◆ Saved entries
**********
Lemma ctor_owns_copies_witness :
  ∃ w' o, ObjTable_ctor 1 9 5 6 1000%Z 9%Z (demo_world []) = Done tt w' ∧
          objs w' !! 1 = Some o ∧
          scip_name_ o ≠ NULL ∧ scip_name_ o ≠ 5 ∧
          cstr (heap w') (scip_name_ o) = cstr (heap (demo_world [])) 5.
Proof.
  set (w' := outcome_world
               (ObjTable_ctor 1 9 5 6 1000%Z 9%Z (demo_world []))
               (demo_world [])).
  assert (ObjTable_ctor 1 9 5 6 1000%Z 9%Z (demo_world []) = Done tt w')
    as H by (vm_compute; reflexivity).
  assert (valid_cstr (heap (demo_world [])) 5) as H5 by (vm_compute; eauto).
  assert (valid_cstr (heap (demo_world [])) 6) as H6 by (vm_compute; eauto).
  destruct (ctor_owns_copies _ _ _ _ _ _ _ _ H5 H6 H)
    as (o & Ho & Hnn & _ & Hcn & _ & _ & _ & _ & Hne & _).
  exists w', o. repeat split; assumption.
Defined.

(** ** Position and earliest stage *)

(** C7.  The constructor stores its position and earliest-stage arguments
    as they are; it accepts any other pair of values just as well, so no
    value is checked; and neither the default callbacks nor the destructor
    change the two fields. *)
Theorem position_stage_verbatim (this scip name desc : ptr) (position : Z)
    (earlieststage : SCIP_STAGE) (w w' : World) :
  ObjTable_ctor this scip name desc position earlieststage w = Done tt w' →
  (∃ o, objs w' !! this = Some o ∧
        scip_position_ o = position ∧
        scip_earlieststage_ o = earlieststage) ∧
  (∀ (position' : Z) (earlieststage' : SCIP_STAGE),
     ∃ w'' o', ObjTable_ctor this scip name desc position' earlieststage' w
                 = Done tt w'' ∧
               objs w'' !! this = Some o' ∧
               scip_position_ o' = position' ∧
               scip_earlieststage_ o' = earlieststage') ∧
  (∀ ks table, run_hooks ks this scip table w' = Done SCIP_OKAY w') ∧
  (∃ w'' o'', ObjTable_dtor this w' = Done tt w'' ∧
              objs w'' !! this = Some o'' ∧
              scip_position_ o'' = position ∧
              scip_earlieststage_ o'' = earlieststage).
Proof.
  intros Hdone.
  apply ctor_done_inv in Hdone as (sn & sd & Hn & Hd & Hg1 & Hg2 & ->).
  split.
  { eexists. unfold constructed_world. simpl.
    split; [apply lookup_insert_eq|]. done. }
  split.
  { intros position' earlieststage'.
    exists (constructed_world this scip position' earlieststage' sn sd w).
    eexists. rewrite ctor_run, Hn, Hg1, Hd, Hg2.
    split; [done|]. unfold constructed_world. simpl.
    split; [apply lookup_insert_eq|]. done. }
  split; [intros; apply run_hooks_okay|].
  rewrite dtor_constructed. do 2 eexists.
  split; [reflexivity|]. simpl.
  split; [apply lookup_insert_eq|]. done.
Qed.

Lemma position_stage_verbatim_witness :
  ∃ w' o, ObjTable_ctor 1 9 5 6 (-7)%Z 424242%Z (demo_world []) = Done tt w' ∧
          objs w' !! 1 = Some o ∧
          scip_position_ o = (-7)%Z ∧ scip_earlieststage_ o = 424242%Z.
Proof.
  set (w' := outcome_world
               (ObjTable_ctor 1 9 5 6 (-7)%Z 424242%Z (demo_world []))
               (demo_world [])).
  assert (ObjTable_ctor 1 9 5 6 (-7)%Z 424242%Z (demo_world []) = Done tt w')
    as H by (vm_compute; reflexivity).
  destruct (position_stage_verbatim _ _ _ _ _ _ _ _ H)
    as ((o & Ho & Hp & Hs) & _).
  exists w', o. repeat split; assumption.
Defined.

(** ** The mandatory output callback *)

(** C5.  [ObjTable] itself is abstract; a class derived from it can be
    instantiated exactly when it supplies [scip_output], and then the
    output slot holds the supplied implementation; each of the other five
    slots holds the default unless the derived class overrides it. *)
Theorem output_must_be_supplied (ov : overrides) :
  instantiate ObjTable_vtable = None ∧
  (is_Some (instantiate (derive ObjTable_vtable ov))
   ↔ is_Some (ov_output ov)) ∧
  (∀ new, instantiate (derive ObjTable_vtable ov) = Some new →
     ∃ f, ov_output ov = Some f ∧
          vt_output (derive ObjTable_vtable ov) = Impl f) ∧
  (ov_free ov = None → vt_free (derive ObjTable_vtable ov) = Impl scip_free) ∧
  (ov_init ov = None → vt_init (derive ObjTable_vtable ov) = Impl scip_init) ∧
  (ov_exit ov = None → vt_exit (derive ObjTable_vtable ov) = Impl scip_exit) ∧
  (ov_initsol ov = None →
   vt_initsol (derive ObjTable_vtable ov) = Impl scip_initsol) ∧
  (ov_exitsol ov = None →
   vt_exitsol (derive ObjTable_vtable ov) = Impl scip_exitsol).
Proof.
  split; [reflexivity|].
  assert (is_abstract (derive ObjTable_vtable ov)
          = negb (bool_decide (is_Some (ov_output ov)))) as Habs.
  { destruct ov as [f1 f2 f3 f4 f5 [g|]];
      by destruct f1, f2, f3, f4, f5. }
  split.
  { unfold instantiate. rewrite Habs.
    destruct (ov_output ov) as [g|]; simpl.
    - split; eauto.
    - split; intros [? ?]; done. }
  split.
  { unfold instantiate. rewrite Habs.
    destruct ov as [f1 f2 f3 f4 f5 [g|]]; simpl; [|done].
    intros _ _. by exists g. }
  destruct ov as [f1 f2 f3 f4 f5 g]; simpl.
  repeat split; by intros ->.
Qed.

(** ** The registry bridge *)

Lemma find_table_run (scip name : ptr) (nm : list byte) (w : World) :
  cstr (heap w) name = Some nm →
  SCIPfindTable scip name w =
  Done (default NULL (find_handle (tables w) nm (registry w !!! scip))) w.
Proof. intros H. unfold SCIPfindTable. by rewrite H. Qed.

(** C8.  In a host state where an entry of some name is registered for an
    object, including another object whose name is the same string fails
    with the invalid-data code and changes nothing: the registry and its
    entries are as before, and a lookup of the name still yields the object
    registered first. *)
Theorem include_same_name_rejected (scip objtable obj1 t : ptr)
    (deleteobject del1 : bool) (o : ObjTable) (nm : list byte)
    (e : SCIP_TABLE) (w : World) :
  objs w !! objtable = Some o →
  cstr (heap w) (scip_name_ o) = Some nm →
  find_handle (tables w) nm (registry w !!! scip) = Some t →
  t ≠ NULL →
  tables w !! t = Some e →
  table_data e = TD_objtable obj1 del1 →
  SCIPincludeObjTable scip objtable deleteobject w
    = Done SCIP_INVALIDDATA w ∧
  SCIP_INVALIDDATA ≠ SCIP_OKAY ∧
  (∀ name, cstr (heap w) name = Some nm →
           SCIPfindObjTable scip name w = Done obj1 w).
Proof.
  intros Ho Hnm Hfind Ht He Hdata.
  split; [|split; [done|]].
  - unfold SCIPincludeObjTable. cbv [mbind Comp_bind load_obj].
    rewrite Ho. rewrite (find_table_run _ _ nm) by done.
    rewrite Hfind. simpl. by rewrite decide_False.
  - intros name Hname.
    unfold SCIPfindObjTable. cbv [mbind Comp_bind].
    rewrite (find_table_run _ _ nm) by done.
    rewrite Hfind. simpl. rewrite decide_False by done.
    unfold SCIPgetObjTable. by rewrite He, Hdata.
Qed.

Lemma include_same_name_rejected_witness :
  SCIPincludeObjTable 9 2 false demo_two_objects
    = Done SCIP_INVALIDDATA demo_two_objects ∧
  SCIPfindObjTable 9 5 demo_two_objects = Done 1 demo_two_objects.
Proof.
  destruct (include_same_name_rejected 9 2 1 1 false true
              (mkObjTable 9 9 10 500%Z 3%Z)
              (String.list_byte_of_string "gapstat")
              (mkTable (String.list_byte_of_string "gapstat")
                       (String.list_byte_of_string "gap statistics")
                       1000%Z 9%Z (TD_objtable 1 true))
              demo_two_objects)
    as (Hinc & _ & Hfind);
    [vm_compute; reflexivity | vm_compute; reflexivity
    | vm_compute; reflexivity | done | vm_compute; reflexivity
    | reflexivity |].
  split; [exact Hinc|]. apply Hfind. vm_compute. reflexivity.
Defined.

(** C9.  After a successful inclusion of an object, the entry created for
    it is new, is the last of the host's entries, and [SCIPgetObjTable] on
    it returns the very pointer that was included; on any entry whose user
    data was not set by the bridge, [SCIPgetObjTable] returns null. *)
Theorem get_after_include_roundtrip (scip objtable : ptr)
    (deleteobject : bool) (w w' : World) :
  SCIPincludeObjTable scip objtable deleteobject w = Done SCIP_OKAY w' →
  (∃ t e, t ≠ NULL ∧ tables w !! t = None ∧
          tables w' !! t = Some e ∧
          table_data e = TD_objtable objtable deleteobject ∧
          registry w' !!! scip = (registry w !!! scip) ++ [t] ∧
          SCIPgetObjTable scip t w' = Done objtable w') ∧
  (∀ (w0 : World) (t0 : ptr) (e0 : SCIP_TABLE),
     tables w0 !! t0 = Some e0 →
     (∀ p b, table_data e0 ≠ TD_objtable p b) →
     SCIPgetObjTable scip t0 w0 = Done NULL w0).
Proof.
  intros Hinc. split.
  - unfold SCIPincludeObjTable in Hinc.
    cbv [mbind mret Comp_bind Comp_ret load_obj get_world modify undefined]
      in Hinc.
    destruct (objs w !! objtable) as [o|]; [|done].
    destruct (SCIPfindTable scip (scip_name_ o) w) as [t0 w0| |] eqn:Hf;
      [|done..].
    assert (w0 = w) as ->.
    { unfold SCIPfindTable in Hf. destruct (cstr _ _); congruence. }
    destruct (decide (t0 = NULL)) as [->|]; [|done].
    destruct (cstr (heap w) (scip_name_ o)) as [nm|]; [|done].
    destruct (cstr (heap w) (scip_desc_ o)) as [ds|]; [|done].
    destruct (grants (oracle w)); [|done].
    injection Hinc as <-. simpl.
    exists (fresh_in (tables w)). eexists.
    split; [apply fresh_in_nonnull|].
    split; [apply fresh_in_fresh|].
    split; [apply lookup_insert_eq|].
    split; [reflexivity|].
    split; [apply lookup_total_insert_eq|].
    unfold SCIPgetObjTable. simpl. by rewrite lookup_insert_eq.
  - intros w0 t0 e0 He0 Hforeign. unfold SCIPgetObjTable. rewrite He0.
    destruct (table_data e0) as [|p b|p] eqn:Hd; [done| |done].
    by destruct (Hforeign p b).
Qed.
**********
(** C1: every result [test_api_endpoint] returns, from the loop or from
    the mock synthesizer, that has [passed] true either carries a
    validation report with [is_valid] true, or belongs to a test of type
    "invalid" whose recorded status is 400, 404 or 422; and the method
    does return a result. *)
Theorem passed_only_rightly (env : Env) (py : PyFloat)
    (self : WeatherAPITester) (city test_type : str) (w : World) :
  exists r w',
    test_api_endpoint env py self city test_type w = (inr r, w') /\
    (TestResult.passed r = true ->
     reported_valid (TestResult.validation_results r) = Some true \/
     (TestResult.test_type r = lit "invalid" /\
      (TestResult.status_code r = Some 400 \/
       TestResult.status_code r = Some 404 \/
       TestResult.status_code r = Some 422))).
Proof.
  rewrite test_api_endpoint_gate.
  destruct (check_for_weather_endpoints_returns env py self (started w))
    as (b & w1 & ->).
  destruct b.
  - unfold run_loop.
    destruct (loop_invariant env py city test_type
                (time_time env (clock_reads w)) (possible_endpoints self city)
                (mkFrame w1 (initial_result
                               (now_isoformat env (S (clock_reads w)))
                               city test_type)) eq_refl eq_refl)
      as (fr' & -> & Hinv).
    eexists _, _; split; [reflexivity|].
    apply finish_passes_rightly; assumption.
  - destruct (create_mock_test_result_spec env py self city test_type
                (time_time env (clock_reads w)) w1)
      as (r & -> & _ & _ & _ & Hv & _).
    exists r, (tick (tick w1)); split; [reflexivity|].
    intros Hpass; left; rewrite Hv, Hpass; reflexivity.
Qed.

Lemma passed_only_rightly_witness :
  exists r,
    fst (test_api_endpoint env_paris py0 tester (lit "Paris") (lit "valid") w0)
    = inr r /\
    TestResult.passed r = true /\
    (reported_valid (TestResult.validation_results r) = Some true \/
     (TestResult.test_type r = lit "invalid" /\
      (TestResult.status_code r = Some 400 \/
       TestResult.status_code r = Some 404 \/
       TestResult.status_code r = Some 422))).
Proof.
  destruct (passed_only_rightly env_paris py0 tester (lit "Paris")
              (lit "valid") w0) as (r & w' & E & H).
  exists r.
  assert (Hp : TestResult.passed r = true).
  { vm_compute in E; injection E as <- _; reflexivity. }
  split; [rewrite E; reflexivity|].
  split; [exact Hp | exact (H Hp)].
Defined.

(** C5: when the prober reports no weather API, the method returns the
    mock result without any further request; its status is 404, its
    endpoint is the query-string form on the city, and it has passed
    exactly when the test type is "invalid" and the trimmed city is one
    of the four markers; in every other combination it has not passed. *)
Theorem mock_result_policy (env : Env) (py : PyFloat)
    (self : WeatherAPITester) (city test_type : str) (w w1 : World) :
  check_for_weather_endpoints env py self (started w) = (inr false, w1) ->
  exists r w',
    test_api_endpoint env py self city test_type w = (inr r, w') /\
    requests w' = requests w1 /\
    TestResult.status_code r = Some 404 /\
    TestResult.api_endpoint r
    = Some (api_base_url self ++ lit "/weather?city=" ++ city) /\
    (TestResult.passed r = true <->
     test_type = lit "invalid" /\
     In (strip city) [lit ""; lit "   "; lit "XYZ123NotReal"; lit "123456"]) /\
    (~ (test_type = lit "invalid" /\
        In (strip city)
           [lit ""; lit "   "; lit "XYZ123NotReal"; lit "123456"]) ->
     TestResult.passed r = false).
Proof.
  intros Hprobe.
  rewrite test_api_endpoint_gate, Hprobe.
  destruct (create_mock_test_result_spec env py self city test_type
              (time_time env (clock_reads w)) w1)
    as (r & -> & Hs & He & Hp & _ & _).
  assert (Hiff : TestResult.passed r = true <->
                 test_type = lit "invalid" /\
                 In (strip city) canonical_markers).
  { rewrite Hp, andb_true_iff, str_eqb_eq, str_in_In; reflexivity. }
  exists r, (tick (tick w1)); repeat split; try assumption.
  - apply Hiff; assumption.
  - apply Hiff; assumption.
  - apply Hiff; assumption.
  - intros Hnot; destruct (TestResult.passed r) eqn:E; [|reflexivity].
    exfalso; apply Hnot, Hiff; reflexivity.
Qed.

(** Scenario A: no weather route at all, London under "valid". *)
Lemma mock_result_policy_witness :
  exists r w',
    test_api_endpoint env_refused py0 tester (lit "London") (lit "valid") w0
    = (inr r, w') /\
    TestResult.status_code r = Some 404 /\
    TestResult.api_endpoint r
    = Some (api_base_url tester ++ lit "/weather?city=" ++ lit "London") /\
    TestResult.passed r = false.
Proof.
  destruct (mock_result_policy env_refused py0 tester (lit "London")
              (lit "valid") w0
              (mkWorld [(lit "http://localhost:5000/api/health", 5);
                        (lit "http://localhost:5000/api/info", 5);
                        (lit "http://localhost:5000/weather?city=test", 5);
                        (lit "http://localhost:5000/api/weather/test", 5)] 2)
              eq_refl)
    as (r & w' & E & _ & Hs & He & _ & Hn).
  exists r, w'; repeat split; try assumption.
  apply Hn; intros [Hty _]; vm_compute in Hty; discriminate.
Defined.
**********
◆ TASK REQUIREMENTS
Of the lines above, extract only those from the line with "(TestResult.passed r = true <->" to the line with "andb_true_iff, str_eqb_eq, str_in_In;", both included, exactly as written.

◆ EXERCISE RESPONSE
    (TestResult.passed r = true <->
     test_type = lit "invalid" /\
     In (strip city) [lit ""; lit "   "; lit "XYZ123NotReal"; lit "123456"]) /\
    (~ (test_type = lit "invalid" /\
        In (strip city)
           [lit ""; lit "   "; lit "XYZ123NotReal"; lit "123456"]) ->
     TestResult.passed r = false).
Proof.
  intros Hprobe.
  rewrite test_api_endpoint_gate, Hprobe.
  destruct (create_mock_test_result_spec env py self city test_type
              (time_time env (clock_reads w)) w1)
    as (r & -> & Hs & He & Hp & _ & _).
  assert (Hiff : TestResult.passed r = true <->
                 test_type = lit "invalid" /\
                 In (strip city) canonical_markers).
  { rewrite Hp, andb_true_iff, str_eqb_eq, str_in_In; reflexivity. }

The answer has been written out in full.